Stored items:
━━━━

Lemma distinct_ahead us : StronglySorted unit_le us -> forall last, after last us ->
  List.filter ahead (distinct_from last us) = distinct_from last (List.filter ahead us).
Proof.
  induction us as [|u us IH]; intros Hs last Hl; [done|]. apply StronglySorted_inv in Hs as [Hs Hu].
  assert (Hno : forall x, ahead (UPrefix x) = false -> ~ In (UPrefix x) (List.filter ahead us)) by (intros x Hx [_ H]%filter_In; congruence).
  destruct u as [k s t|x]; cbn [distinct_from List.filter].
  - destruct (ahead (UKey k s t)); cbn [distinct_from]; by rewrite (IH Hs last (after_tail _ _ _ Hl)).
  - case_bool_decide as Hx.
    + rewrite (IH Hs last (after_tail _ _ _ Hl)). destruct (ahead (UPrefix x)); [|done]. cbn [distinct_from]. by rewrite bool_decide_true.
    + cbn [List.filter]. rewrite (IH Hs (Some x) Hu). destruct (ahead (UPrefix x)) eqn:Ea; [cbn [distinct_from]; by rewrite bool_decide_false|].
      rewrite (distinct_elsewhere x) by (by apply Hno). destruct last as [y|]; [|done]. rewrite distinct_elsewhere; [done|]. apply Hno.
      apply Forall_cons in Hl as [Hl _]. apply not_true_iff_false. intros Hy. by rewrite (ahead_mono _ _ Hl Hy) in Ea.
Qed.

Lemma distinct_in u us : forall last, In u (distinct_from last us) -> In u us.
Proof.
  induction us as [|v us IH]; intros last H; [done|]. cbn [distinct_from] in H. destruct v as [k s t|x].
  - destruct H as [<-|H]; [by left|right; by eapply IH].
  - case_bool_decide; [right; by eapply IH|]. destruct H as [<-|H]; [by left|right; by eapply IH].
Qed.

━━━━

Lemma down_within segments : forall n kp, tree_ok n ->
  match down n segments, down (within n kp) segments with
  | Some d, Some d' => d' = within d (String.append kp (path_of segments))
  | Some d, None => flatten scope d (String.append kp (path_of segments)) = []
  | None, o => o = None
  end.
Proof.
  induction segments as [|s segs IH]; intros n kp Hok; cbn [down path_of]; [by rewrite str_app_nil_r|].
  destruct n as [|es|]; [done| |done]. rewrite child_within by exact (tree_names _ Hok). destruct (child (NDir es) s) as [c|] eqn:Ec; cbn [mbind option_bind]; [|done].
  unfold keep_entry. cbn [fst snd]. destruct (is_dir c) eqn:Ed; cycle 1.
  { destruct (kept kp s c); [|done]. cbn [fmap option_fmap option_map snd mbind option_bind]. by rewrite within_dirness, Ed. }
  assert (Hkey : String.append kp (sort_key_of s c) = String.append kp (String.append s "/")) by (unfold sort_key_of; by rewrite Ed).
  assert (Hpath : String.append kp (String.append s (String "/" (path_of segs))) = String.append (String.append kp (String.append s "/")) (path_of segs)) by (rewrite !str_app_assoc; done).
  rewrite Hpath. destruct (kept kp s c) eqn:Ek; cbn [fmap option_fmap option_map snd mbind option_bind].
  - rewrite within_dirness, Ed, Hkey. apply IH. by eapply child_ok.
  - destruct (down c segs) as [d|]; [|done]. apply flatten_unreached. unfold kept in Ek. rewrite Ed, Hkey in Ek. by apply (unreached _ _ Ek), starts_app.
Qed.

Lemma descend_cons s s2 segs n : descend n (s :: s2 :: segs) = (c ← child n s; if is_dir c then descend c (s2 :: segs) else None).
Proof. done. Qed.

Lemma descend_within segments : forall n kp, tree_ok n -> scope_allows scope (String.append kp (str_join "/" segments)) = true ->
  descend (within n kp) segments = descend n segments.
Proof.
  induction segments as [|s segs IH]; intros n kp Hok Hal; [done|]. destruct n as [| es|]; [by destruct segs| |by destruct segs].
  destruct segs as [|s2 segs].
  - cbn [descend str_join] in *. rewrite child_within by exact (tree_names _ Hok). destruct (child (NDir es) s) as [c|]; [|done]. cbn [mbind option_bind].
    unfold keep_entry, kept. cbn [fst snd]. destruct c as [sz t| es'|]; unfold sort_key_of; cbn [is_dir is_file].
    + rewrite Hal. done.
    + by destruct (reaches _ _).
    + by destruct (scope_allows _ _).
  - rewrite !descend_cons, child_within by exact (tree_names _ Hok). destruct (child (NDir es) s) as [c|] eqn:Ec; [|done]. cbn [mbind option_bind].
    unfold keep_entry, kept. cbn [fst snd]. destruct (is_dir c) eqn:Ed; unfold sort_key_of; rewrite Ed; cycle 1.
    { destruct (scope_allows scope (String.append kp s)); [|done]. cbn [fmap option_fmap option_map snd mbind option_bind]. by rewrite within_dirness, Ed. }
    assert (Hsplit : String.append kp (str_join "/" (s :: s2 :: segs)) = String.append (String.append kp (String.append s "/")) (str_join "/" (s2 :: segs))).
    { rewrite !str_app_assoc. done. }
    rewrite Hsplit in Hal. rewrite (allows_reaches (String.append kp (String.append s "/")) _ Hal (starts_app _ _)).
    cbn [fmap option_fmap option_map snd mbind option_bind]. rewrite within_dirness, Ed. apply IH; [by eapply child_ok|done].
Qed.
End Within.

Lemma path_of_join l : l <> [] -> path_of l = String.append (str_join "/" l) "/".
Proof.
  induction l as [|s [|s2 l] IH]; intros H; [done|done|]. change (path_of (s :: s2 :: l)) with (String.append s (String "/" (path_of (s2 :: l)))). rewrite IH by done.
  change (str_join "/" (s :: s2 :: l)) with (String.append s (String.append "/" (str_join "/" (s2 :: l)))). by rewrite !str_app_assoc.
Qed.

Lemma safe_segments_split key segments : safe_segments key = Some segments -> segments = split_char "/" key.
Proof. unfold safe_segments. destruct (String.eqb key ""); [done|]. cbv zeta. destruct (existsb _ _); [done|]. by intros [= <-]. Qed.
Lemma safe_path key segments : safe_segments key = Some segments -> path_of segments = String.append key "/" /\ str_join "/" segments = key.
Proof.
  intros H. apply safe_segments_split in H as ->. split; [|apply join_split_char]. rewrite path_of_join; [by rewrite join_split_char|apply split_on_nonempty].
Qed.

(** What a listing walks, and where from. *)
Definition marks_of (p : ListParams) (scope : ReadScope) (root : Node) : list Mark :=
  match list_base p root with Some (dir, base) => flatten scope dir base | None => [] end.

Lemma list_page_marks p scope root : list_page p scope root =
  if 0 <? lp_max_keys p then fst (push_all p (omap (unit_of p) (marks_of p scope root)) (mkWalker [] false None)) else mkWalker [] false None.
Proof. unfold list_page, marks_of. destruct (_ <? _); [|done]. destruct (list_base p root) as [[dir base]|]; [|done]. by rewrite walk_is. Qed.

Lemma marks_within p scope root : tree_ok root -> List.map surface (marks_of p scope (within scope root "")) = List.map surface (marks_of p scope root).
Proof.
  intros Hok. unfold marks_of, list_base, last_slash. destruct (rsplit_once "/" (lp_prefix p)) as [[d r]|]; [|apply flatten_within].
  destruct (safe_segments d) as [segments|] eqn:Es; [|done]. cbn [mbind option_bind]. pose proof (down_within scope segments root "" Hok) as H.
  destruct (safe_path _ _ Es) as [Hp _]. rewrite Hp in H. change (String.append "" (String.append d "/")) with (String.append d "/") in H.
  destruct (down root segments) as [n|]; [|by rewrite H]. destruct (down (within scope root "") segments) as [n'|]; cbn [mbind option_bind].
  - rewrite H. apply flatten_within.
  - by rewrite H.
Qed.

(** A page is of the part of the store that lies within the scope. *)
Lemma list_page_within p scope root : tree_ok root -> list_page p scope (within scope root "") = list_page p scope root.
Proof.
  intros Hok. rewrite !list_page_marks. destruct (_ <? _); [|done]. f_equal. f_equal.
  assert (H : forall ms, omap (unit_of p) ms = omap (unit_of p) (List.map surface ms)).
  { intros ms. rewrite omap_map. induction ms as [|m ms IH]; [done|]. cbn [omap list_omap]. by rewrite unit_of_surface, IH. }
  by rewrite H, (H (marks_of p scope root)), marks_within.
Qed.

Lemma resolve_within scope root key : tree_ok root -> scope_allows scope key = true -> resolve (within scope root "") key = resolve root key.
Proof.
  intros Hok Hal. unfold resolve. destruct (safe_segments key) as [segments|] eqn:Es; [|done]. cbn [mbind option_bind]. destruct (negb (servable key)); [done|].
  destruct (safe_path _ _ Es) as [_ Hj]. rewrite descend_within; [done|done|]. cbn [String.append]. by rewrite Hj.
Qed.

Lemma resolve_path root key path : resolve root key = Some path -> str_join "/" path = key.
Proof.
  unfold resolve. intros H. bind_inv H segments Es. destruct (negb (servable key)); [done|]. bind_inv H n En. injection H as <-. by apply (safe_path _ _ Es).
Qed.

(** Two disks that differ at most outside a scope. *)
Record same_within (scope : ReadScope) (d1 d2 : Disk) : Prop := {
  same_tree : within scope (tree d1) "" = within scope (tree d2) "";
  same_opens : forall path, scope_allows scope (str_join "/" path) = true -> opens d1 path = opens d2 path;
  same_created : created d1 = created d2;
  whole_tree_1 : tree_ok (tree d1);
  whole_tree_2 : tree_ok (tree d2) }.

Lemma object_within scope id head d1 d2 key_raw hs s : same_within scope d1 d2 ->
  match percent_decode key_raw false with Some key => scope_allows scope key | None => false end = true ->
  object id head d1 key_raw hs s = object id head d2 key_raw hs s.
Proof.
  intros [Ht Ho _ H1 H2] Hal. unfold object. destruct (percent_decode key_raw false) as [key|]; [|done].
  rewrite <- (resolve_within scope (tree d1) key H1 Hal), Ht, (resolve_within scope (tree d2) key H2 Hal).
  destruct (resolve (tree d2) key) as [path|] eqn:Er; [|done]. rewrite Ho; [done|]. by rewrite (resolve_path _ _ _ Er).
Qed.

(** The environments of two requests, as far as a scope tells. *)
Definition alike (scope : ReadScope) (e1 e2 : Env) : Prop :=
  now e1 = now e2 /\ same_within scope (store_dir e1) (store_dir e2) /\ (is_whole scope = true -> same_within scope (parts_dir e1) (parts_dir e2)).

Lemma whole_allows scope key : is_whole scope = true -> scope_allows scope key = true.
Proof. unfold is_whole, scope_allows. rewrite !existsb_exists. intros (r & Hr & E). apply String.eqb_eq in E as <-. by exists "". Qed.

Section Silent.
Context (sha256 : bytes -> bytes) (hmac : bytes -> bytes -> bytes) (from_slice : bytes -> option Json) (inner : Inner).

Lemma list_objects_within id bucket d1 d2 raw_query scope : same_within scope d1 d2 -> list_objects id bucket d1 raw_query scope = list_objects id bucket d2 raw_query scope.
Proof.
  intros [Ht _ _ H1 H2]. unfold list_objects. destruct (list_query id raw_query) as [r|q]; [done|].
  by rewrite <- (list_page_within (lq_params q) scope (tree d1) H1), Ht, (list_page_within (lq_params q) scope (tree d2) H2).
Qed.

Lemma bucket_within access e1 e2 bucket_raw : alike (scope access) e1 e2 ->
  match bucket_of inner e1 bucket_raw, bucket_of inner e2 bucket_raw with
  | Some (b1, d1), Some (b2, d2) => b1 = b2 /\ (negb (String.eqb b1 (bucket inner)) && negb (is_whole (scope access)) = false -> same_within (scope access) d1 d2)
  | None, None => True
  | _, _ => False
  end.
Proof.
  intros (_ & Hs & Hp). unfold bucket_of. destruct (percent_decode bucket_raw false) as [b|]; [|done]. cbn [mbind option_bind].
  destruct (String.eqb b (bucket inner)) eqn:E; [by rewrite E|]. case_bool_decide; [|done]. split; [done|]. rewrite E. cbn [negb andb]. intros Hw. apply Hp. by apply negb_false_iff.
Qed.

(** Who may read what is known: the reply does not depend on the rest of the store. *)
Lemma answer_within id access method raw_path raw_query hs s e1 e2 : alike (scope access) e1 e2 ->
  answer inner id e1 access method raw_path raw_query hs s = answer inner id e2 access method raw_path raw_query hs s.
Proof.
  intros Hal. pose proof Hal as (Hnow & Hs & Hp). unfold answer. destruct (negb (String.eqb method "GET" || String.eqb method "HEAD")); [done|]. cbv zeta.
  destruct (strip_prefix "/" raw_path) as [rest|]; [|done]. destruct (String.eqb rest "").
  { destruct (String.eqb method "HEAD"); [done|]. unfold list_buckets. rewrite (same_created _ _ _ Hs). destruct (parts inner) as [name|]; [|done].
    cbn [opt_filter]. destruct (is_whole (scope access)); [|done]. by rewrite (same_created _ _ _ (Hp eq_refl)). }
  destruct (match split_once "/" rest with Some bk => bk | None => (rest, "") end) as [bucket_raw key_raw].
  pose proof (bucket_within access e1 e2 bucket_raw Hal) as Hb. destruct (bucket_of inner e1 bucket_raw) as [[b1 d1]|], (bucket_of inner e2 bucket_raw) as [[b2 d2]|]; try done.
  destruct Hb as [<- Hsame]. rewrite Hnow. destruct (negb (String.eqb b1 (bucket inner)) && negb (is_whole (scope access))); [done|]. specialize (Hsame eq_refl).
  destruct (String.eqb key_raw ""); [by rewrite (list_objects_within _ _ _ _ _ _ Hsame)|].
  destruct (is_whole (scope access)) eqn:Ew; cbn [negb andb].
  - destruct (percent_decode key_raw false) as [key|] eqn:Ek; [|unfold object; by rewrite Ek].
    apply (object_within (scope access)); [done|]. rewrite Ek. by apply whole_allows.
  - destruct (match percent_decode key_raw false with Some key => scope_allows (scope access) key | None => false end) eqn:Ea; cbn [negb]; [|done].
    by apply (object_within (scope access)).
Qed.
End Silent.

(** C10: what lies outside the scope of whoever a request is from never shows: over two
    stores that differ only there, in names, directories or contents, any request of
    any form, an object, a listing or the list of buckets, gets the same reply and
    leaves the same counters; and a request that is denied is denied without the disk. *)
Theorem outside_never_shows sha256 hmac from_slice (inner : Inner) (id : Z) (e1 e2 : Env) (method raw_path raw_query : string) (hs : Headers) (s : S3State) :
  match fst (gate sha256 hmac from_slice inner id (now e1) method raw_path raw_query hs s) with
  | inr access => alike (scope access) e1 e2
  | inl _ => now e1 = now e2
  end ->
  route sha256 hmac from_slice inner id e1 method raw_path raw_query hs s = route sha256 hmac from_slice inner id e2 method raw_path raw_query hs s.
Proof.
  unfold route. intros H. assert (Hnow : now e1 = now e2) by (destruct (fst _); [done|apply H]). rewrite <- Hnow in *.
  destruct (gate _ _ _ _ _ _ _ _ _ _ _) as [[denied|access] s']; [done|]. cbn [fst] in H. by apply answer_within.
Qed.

━━━━

- About this exercise
In the records above, locate each line with the word "zeta". Copy all such lines.

- Task response
Proof. unfold safe_segments. destruct (String.eqb key ""); [done|]. cbv zeta. destruct (existsb _ _); [done|]. by intros [= <-]. Qed.
  intros Hal. pose proof Hal as (Hnow & Hs & Hp). unfold answer. destruct (negb (String.eqb method "GET" || String.eqb method "HEAD")); [done|]. cbv zeta.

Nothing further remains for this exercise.